Las pensiones son un tema electoral

· Por Enrique Sánchez Motos, Administrador Civil del Estado

By Enrique Sánchez Motos
jueves 10 de septiembre de 2015, 08:39h
Enrique Sánchez Motos
Enrique Sánchez Motos
El buenismo que impera en las actitudes políticamente correctas pretende que en nuestra democracia se dejen fuera del debate político temas cruciales como si eso fueran temas sobre los que no se tienen que pronunciar nuestros ciudadanos. Así ocurre con el caso de las pensiones sobre las cuales nuestra actual Constitución tan sólo dice que “Los poderes públicos garantizarán, mediante pensiones adecuadas y periódicamente actualizadas, la suficiencia económica a los ciudadanos durante la tercera edad”. Por tanto, deja a las leyes su tipificación, su cuantía y su financiación. Dado que las leyes son aprobadas por los representantes políticos en el Congreso, es decir por los partidos, salvo que hubiera un acuerdo sobre pensiones completo, cerrado y tan sólo modificable por una mayoría muy significativa, cosa que no existe, es evidente que las pensiones son un tema electoral.


Estamos en pleno debate de los Presupuestos Generales del Estado (PGE) a los que se han presentado por los partidos políticos enmiendas a la totalidad, que acaban de ser rechazadas por la mayoría absoluta de que goza el Partido Popular en este momento. Los PGE previstos para 2016 totalizan una cuantía de gastos de 436.372,8 miles de millones de euros de los cuales 135.449 millones, es decir el 31 %, está previsto para el pago de pensiones. ¿Alguien piensa que esas enmiendas a la totalidad excluían al 31% del gasto total, es decir el gasto de pensiones? Si fuera así conviene dejarlo claro a los ciudadanos porque si se dijera que tanto las pensiones como los pagos previstos por deuda pública (117.792,3 millones en 2016) están fuera del debate político, eso equivaldría a decir que los Partidos políticos estarían de acuerdo con gastos previstos en los PGE por importe de 253.241 millones, es decir con un 58% de los PGE, lo cual supondría un nivel de acuerdo inimaginable, en estos momentos, con la principal ley económica del Estado.

La realidad es la contraria. Todos los temas, gastos y financiación, deuda incluida, están interrelacionados y en España, de momento, no hay acuerdos políticos generales claros, lo cual no quiere decir que eso no fuera posible en el futuro. De hecho sería muy deseable que las grandes partidas de gasto, tales como las pensiones y la deuda, fueran objeto de un consenso. La dificultad radica en que ello limitaría la capacidad del Gobierno, del signo que fuera, para gastar en algunos temas si no recortara en otros, cosa que parece de sentido común para el ciudadano medio pero que parece no ser políticamente correcta en el plano político.

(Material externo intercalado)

Ltac lockstep_red :=
  cbv beta iota delta [bind checked assign cursor seek advance ret receiver
                         throw window r position];
  cbn [ProtocolVersion ServerVersion ConnectionId AuthPluginData Filler
         CapabilitiesFlags CharacterSet StatusFlags AuthPluginDataLen
         AuthPluginName header
         set_ProtocolVersion set_ServerVersion set_ConnectionId
         set_AuthPluginData set_Filler set_CapabilitiesFlags set_CharacterSet
         set_StatusFlags set_AuthPluginDataLen set_AuthPluginName set_header].

(** The steps after the protocol version read the payload and never the
    stored header. *)
Lemma tail_agree payload payload' s s' :
  (forall i, index payload' i = index payload i) ->
  (forall lo hi, sub payload' lo hi = sub payload lo hi) ->
  elems payload' = elems payload ->
  s_len payload' = s_len payload ->
  position s' = position s ->
  eraseSequenceId (r s') = eraseSequenceId (r s) ->
  agree_runs
    ((decodeFields payload;; decodeAuthPluginData payload;;
      decodeAuthPluginName payload) s)
    ((decodeFields payload';; decodeAuthPluginData payload';;
      decodeAuthPluginName payload') s').
Proof.
  intros Hidx Hsub Hel Hlen Hp Hr.
  destruct s as [[v sv id apd f caps cs sf l nm h] p],
           s' as [[v' sv' id' apd' f' caps' cs' sf' l' nm' h'] p'].
  cbn [position r] in Hp, Hr. unfold eraseSequenceId in Hr.
  cbn [header set_header ProtocolVersion ServerVersion ConnectionId
         AuthPluginData Filler CapabilitiesFlags CharacterSet
         StatusFlags AuthPluginDataLen AuthPluginName] in Hr.
  injection Hr as -> -> -> -> -> -> -> -> -> -> Hh. subst p'.
  unfold agree_runs, decodeFields, decodeAuthPluginData, decodeAuthPluginName,
    sub_from.
  rewrite Hel, Hlen.
  repeat (lockstep_red; rewrite ?Hidx, ?Hsub;
          lazymatch goal with
          | |- fst ?x = _ /\ _ =>
              let t := head_scrutinee x in
              lazymatch t with
              | x => fail
              | _ => destruct t eqn:?
              end
          end).
  all: lockstep_red; cbn [fst snd r position]; unfold eraseSequenceId.
  all: lockstep_red.
  all: by rewrite Hh.
Qed.
(** * Order creation, ranking and fill of the connect starter project

    A shallow embedding of [src/index.ts] ([mainAsync]): the order objects
    built by object spread, the fan-out of order-creation tasks joined by
    [Promise.all], and the ranking of the fetched bids by
    [Array.prototype.sort] with a comparator on [BigNumber] quotients. *)

From Stdlib Require Import ZArith Lia List Sorted.
From stdpp Require Import base numbers option list gmap strings fin_maps.

Local Open Scope Z_scope.

(** ** bignumber.js values

    The program builds its rates with [new BigNumber(a).div(new BigNumber(b))]
    and compares them with [comparedTo].  Both are library calls; they are
    embedded here with the library's default configuration, which the
    program never changes: quotients are rounded to [DECIMAL_PLACES = 20]
    decimal places with rounding mode [ROUND_HALF_UP] (nearest neighbour,
    ties away from zero). *)
Module BigNumber.

Definition DECIMAL_PLACES : nat := 20.

(** One unit is [10 ^ -DECIMAL_PLACES]. *)
Definition scale : Z := 10 ^ Z.of_nat DECIMAL_PLACES.

(** A value with at most [DECIMAL_PLACES] decimals is [Finite u], standing
    for [u / scale]; the sign of a zero is not recorded, since neither
    [div] by a non-zero value nor [comparedTo] tells the two zeros apart. *)
Inductive t : Type :=
| NaN
| Infinity (negative : bool)
| Finite (units : Z).

(** [new BigNumber(n)] for an integer amount [n]. *)
Definition of_Z (n : Z) : t := Finite (n * scale).

(** [x / y] to the nearest integer, ties away from zero ([y <> 0]). *)
Definition round_half_up (x y : Z) : Z :=
  Z.sgn x * Z.sgn y * ((2 * Z.abs x + Z.abs y) / (2 * Z.abs y)).

Definition negative (x : t) : bool :=
  match x with
  | NaN => false
  | Infinity n => n
  | Finite u => u <? 0
  end.

(** [x.div(y)] *)
Definition div (x y : t) : t :=
  match x, y with
  | NaN, _ | _, NaN => NaN
  | Infinity _, Infinity _ => NaN
  | Infinity nx, Finite _ => Infinity (xorb nx (negative y))
  | Finite _, Infinity _ => Finite 0
  | Finite ux, Finite uy =>
      if uy =? 0 then
        if ux =? 0 then NaN else Infinity (xorb (negative x) (negative y))
      else Finite (round_half_up (ux * scale) uy)
  end.

(** [x.comparedTo(y)]: [1], [-1], [0], or [null] when either is [NaN]. *)
Definition comparedTo (x y : t) : option Z :=
  match x, y with
  | NaN, _ | _, NaN => None
  | Infinity nx, Infinity ny =>
      Some (if nx then (if ny then 0 else -1) else (if ny then 1 else 0))
  | Infinity nx, Finite _ => Some (if nx then -1 else 1)
  | Finite _, Infinity ny => Some (if ny then 1 else -1)
  | Finite ux, Finite uy =>
      Some (match ux ?= uy with Lt => -1 | Eq => 0 | Gt => 1 end)
  end.

#[export] Instance t_eq_dec : EqDecision t.
Proof. solve_decision. Defined.

End BigNumber.

(** ** Arrays

    [Array.prototype.sort(comparefn)] sorts in place and returns the array
    it was called on.  The language prescribes a stable sort whenever
    [comparefn] is a consistent comparison on the elements; for such a
    comparator the result is determined, and it is computed here by a
    stable insertion sort.  ([SortCompare] is the language's wrapper around
    the comparator: a [null] result converts to [+0].) *)
Module JsArray.

Section Sort.
Context {A : Type} (comparefn : A → A → option Z).

Definition SortCompare (x y : A) : Z := default 0 (comparefn x y).

Fixpoint insert (x : A) (l : list A) : list A :=
  match l with
  | [] => [x]
  | y :: l' => if SortCompare x y <=? 0 then x :: y :: l' else y :: insert x l'
  end.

Por ello, pretender dejar actualmente las pensiones y la garantía de su pago fuera del debate político electoral equivale a no querer poner en manos de los ciudadanos la decisión sobre un tema crucial para muchos de ellos.

En la actualidad el número de perceptores de pensiones en España es de 9.307.000 ciudadanos, de los cuales 5.642.000 por jubilación, 2.353.000 por viudedad, 933.000 por incapacidad permanente y 340.000 por orfandad. ¿Cómo se puede decir que un tema que afecta directamente a tantos ciudadanos no cabe en el debate político electoral? ¿Hay acaso algún consenso general que lo de por resuelto? Conviene recordar el caso de Grecia: si las políticas económicas no son realistas y funcionales al final hay que replantearse todo el sistema y todas las partidas de gasto y por tanto la partida principal, las pensiones.

La política necesaria en estos tiempos debe dejar de lado la demagogia y el ofrecer el “todo gratis”. Es imprescindible que deje claro cómo va a financiar el conjunto de gastos del Estado y, en particular, su principal partida, las pensiones. Si se realizara un gran acuerdo marco sobre este tema, sería más fácil hacer más constructivo el debate político.

No es imposible, recuérdese que el 2 de septiembre de 2011 el Congreso de los Diputados aprobó, con 316 votos a favor y 5 en contra, la primera reforma constitucional de calado, para introducir de forma urgente en la Carta Magna el principio de estabilidad financiera para limitar el déficit, modificando radicalmente el artículo 135.